PROBLEM DESCRIPTION: When you reach the line that contains "intros x. apply" in the data below, start reproducing lines exactly, and stop after the line that contains "intros x cache".

ENTRIES SUPPLIED:
============
(** ** The client code at the end of the file *)

Definition emptyWorld (iso : string) : World :=
  MkWorld ∅ ∅ ∅ [] iso.

Definition client (d1 d2 d3 : nat → nat) : Comp unit :=
  originator ← Originator.new "Super-duper-super-puper-super.";
  caretaker ← Caretaker.new originator;
  Caretaker.backup caretaker;;
  Originator.doSomething originator d1;;
  Caretaker.backup caretaker;;
  Originator.doSomething originator d2;;
  Caretaker.backup caretaker;;
  Originator.doSomething originator d3;;
  log "";;
  Caretaker.showHistory caretaker;;
  log (Js.LF +:+ "Client: Now, let's rollback!" +:+ Js.LF);;
  Caretaker.undo caretaker;;
  log (Js.LF +:+ "Client: Once more!" +:+ Js.LF);;
  Caretaker.undo caretaker.

(** ** What a client calls, and programs of such calls *)

Inductive Call : Type :=
| NewOriginator (state : string)
| DoSomething (o : ref) (draw : nat → nat)
| Save (o : ref)
| Restore (o m : ref)
| NewMemento (state : string)
| GetState (m : ref)
| GetName (m : ref)
| GetDate (m : ref)
| NewCaretaker (o : ref)
| Backup (c : ref)
| Undo (c : ref)
| ShowHistory (c : ref)
| Tick (iso : string).   (* time passes: the clock now reads [iso] *)

(** Runs [m] and drops its value. *)
Definition void {A : Type} (m : Comp A) : Comp unit := m ;; mret tt.

Definition tick (iso : string) : Comp unit := λ w,
  (Normal tt,
   MkWorld (originators w) (snapshots w) (caretakers w) (console w) iso).

Definition call (k : Call) : Comp unit :=
  match k with
  | NewOriginator state => void (Originator.new state)
  | DoSomething o draw => Originator.doSomething o draw
  | Save o => void (Originator.save o)
  | Restore o m => Originator.restore o m
  | NewMemento state => void (ConcreteMemento.new state)
  | GetState m => void (ConcreteMemento.getState m)
  | GetName m => void (ConcreteMemento.getName m)
  | GetDate m => void (ConcreteMemento.getDate m)
  | NewCaretaker o => void (Caretaker.new o)
  | Backup c => Caretaker.backup c
  | Undo c => Caretaker.undo c
  | ShowHistory c => Caretaker.showHistory c
  | Tick iso => tick iso
  end.

(** A program is a sequence of calls; an uncaught [throw] ends it. *)
Definition exec (prog : list Call) : Comp unit := forOf prog call.

(** ** Observations *)

(** The value an [Originator] holds. *)
Definition value_of (o : ref) (w : World) : option string :=
  o_state <$> originators w !! o.

(** The values captured in a list of mementos. *)
Definition states_of (ms : list ref) (w : World) : option (list string) :=
  mapM (λ m, m_state <$> snapshots w !! m) ms.

(** The values on a [Caretaker]'s stack, oldest first. *)
Definition history_of (c : ref) (w : World) : option (list string) :=
  caretakers w !! c ≫= λ obj, states_of (c_mementos obj) w.

(** The [Originator] a [Caretaker] is bound to. *)
Definition originator_of (c : ref) (w : World) : option ref :=
  c_originator <$> caretakers w !! c.

(** [Session w c o v hs]: in [w], caretaker [c] is bound to originator
    [o], which holds [v], and the stack of [c] holds live mementos whose
    captured values are [hs], oldest first. *)
Definition Session (w : World) (c o : ref) (v : string) (hs : list string) : Prop :=
  originator_of c w = Some o ∧ value_of o w = Some v ∧ history_of c w = Some hs.

(** The lines a computation prints. *)
Definition printed {A : Type} (m : Comp A) (w : World) : list string :=
  drop (length (console w)) (console (m w).2).

(** ** Predicates of the statements *)

(** Memento [m] is live in [w] and captured the value [s]. *)
Definition captured (w : World) (m : ref) (s : string) : Prop :=
  ∃ mo, snapshots w !! m = Some mo ∧ m_state mo = s.

(** [f] leaves every live memento as it is (it may allocate new ones). *)
Definition keeps_snapshots {A : Type} (f : Comp A) : Prop :=
  ∀ w, snapshots w ⊆ snapshots (f w).2.

(** The labels of the mementos on a caretaker's stack, in the order of
    the array: [push] appends, so the oldest comes first. *)
Definition labels_of (c : ref) (w : World) : option (list string) :=
  caretakers w !! c ≫= λ obj,
    mapM (λ m, ConcreteMemento.name_of <$> snapshots w !! m) (c_mementos obj).

Definition historyHeader : string := "Caretaker: Here's the list of mementos:".

(** What a caller holding only the two metadata getters computes from
    them: the label without the date, the [" / ("] after it and the
    ["...)"] at its end. *)
Definition recover (date name : string) : string :=
  Js.substr (String.length date + 4)
    (String.length name - String.length date - 8) name.
(** The results an attempt has stored up to the agent. *)
Definition pre_results_of (sd : StepDefinition) (c : Context) : list SpecResult :=
  match fst (evaluate_specs (pre_specs sd) c) with
  | inr rs => rs
  | inl _ => []
  end.

(** The [StepAttempt] as it stands once the agent has run. *)
Definition after_agent (sd : StepDefinition) (attempt : Z) (c c' : Context)
  : StepAttempt.t :=
  StepAttempt.mk (name sd) (agent_name sd) attempt StepStatus.RUNNING
    (pre_results_of sd c) [] [] (snapshot_data c) (snapshot_data c') EmptyString None.

(** The store once the agent has run. *)
Definition store_after_agent (sd : StepDefinition) (st : Store) (c' : Context) : Store :=
  mkStore c' (seen_fingerprints st) (invoked st ++ [agent_name sd]).




(** The spec named [n] fails on [c]. *)
Definition fails (c : Context) (n : string) : bool :=
  match dict_get _SPEC_REGISTRY n with
  | Some fn => match fst (fn c) with inr r => negb (passed r) | inl _ => false end
  | None => false
  end.

(** *** The shape of a fingerprint *)

(** All the strings of [n] characters taken from [alphabet]. *)
Fixpoint strings_over (alphabet : list ascii) (n : nat) : list string :=
  match n with
  | O => [EmptyString]
  | S n' => flat_map (fun c => map (String c) (strings_over alphabet n')) alphabet
  end.

Definition hex_chars : list ascii :=
  [ "0"; "1"; "2"; "3"; "4"; "5"; "6"; "7"; "8"; "9"; "a"; "b"; "c"; "d"; "e"; "f" ]%char.

(** ** core/router.py, continued *)

(** The body of the loop of [Router.get_step_names]: [names.add]
    of the source of the edge, and of its target unless it is the
    terminal sentinel. *)
Definition add_step_names (names : gset string) (e : Edge) : gset string :=
  let names := {[from_step e]} ∪ names in
  if String.eqb (to_step e) "__end__" then names else {[to_step e]} ∪ names.

(** [Router.get_step_names]. *)
Definition get_step_names (edges : list Edge) : list string :=
  sorted (elements (fold_left add_step_names edges ∅)).
(** The decoded form of a line: its tokens in their order; behind a number
    or a string literal that another token follows, the space of the
    source, which the tokenizer copies (it skips the spaces behind a
    keyword). *)
Fixpoint dec (items : list item) : list Z :=
  match items with
  | [] => []
  | it :: its =>
      dec_item it its ++ match its with
                         | [] => []
                         | _ :: _ => sep it ++ dec its
                         end
  end.

(** How [ConvertFile] reads a line of tokens: a non-negative number in
    front of more tokens is the line number of the line. *)
Definition line_split (items : list item) : option Z * list item :=
  match items with
  | Num n :: (_ :: _) as its => if 0 <=? n then (Some n, its) else (None, items)
  | _ => (None, items)
  end.

(** The line number and the tokens of each line of a program, the line
    counter being [cur] at its start. *)
Fixpoint numbered (cur : Z) (prog : list (list item)) : list (Z * list item) :=
  match prog with
  | [] => []
  | items :: prog' =>
      let '(num, its) := match line_split items with
                         | (Some n, its) => (n, its)
                         | (None, _) => (cur, items)
                         end in
      (num, its) :: numbered (wrap_int (num + 10)) prog'
  end.


Definition decoded_line (l : Z * list item) : list Z :=
  print_int (fst l mod 65536) ++ [32] ++ dec (snd l).


(** The last character of a list is not one the trimming step removes. *)
Definition ends_untrimmed (l : list Z) : Prop :=
  exists c r, rev l = c :: r /\ txt2bas.is_trim_char c = false.
Lemma emit_resource_step (resourceDir uri : string) (data : list Byte.byte) (b : Build) :
  cache_in_bundle b ->
  exists b',
    emit_resource resourceDir uri data b = (Ok tt, b')
    /\ cache_in_bundle b'
    /\ is_Some (assoc (posix_join resourceDir uri) (bundle b'))
    /\ keeps_entries (bundle b) (bundle b').
Proof.
  intros C. unfold emit_resource.
  destruct b as [s bu w]. unfold cache_in_bundle in *. cbn [closure Plugin.bundle] in *.
  cbv [get_closure mbind M_bind Eff.bind Eff.get_state mret M_ret Eff.ret
       closure Plugin.bundle world].
  assert (K : forall x, keeps_entries bu (set_field (posix_join resourceDir uri) x bu)).
  { intros x. apply keeps_entries_set_field. intros k Hk. exact Hk. }
  assert (S : forall x, is_Some (assoc (posix_join resourceDir uri)
                                   (set_field (posix_join resourceDir uri) x bu))).
  { intros x. rewrite assoc_set_field, String.eqb_refl. eauto. }
  assert (Cset : forall x (cache : gmap string CacheEntry),
             (forall p, is_Some (cache !! p) ->
                        p = posix_join resourceDir uri \/ is_Some (sharedKTXCache s !! p)) ->
             forall p, is_Some (cache !! p) ->
                       is_Some (assoc p (set_field (posix_join resourceDir uri) x bu))).
  { intros x cache Hc p Hp. destruct (Hc p Hp) as [->|Hs]; [apply S|apply K, C, Hs]. }
  destruct (endsWith (toLowerCase uri) ".ktx2").
  - destruct (sharedKTXCache s !! posix_join resourceDir uri) as [c|] eqn:L;
      [destruct (Plugin.rank c <? _)%float|];
      destruct (Processed.verbose (processedOptions s));
      cbv [set_cache set_closure set_bundle Eff.modify Eff.when Plugin.in_world
           Eff.zoom print closure Plugin.bundle world snd
           processedOptions sharedKTXCache mret M_ret Eff.ret];
      eexists; (split; [reflexivity|]);
      cbn [closure Plugin.bundle sharedKTXCache];
      (split;
       [first
          [ exact C
          | apply Cset; intros p Hp;
            destruct (decide (p = posix_join resourceDir uri)) as [->|Np];
            [left; reflexivity
            |right; rewrite lookup_insert_ne in Hp by congruence; exact Hp] ]
       |split;
        [first [ apply S | solve [apply C; rewrite L; eauto] ]
        |first [ apply K | solve [intros k Hk; exact Hk] ]]]).
  - destruct (Processed.verbose (processedOptions s));
      cbv [set_cache set_closure set_bundle Eff.modify Eff.when Plugin.in_world
           Eff.zoom print closure Plugin.bundle world snd
           processedOptions sharedKTXCache mret M_ret Eff.ret];
      eexists; (split; [reflexivity|]);
      cbn [closure Plugin.bundle sharedKTXCache];
      (split; [apply Cset; intros p Hp; right; exact Hp|split; [apply S|apply K]]).
Qed.
Lemma G_ring : ring_theory g0 g1 gadd gmul gsub gopp (@eq G).
Proof.
  constructor; repeat intros [? ?];
    unfold g0, g1, gadd, gmul, gsub, gopp; cbn [fst snd]; f_equal; ring.
Qed.

Lemma gconj_add (a b : G) : gconj (gadd a b) = gadd (gconj a) (gconj b).
Proof.
  destruct a, b. unfold gconj, gadd. cbn [fst snd]. f_equal; ring.
Qed.

Lemma gconj_mul (a b : G) : gconj (gmul a b) = gmul (gconj a) (gconj b).
Proof.
  destruct a, b. unfold gconj, gmul. cbn [fst snd]. f_equal; ring.
Qed.

Lemma gconj_zero : gconj g0 = g0.
Proof. reflexivity. Qed.

Lemma pwc_x_well_formed : well_formed G Q pwc_x.
Proof. split; [reflexivity | repeat constructor]. Qed.

(** [TestConstantTimeArray]: [test_call], [test_neg], [test_mul],
    [test_rmul], [test_add], [test_radd] and [test_adjoint]. *)
Example test_ConstantTimeArray :
  entries_at (Ok constant_x) 0%Q = Ok [re 1; re 2]
  /\ entries_at (Ok constant_x) 1%Q = Ok [re 1; re 2]
  /\ entries_at (Ok (neg G gopp Q constant_x)) 0%Q = Ok [re (-1); re (-2)]
  /\ entries_at (mul_x constant_x (Number G (re 2))) 0%Q = Ok [re 2; re 4]
  /\ entries_at (mul_x constant_x (Array G (vector [re 0; re 1]))) 0%Q
     = Ok [re 0; re 2]
  /\ entries_at (rmul G gmul Q (Array G (vector [re 0; re 1])) constant_x) 0%Q
     = Ok [re 0; re 2]
  /\ entries_at (add_x constant_x (AnArray G Q (vector [re 0; re 1]))) 0%Q
     = Ok [re 1; re 3]
  /\ entries_at (add_x constant_x (ATimeArray G Q constant_x)) 0%Q
     = Ok [re 2; re 4]
  /\ entries_at (radd G gadd Q (vector [re 0; re 1]) constant_x) 0%Q
     = Ok [re 1; re 3]
  /\ rows_at
       (Ok (adjoint G gconj Q
              (ConstantTimeArray G Q
                 (matrix [[(1, 1); (2, 2)]; [(3, 3); (4, 4)]]%Z))))
       0%Q
     = Ok [[(1, -1); (3, -3)]; [(2, -2); (4, -4)]]%Z.
Proof. repeat split; vm_compute; reflexivity. Qed.

(** [TestPWCTimeArray.test_call] *)
Example test_call_PWC :
  rows_at (Ok pwc_x) (-0.1)%Q = Ok [[g0; g0]; [g0; g0]]
  /\ rows_at (Ok pwc_x) 0%Q = Ok [[re 1; re 2]; [re 3; re 4]]
  /\ rows_at (Ok pwc_x) 0.999%Q = Ok [[re 1; re 2]; [re 3; re 4]]
  /\ rows_at (Ok pwc_x) 1%Q
     = Ok [[(10, 1); (20, 1)]; [(30, 1); (40, 1)]]%Z
  /\ rows_at (Ok pwc_x) 3%Q = Ok [[j; j]; [j; j]]
  /\ rows_at (Ok pwc_x) 5%Q = Ok [[g0; g0]; [g0; g0]].
Proof. repeat split; vm_compute; reflexivity. Qed.

(** [TestPWCTimeArray.test_adjoint] and [test_neg] *)
Example test_adjoint_neg_PWC :
  rows_at (Ok (adjoint G gconj Q pwc_x)) 1%Q
  = Ok [[(10, -1); (30, -1)]; [(20, -1); (40, -1)]]%Z
  /\ rows_at (Ok (neg G gopp Q pwc_x)) 0%Q
     = Ok [[re (-1); re (-2)]; [re (-3); re (-4)]].
Proof. split; vm_compute; reflexivity. Qed.

(** [TestPWCTimeArray.test_mul] and [test_rmul]: by the number [2] and by
    the array [jnp.array([2])], which is broadcast. *)
Example test_mul_PWC :
  rows_at (mul_x pwc_x (Number G (re 2))) 0%Q
  = Ok [[re 2; re 4]; [re 6; re 8]]
  /\ rows_at (mul_x pwc_x (Array G (vector [re 2]))) 0%Q
     = Ok [[re 2; re 4]; [re 6; re 8]]
  /\ rows_at (rmul G gmul Q (Number G (re 2)) pwc_x) 0%Q
     = Ok [[re 2; re 4]; [re 6; re 8]]
  /\ rows_at (rmul G gmul Q (Array G (vector [re 2])) pwc_x) 0%Q
     = Ok [[re 2; re 4]; [re 6; re 8]].
Proof. repeat split; vm_compute; reflexivity. Qed.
============
EXERCISE OUTPUT:
  { intros x. apply keeps_entries_set_field. intros k Hk. exact Hk. }
  assert (S : forall x, is_Some (assoc (posix_join resourceDir uri)
                                   (set_field (posix_join resourceDir uri) x bu))).
  { intros x. rewrite assoc_set_field, String.eqb_refl. eauto. }
  assert (Cset : forall x (cache : gmap string CacheEntry),
             (forall p, is_Some (cache !! p) ->
                        p = posix_join resourceDir uri \/ is_Some (sharedKTXCache s !! p)) ->
             forall p, is_Some (cache !! p) ->
                       is_Some (assoc p (set_field (posix_join resourceDir uri) x bu))).
  { intros x cache Hc p Hp. destruct (Hc p Hp) as [->|Hs]; [apply S|apply K, C, Hs]. }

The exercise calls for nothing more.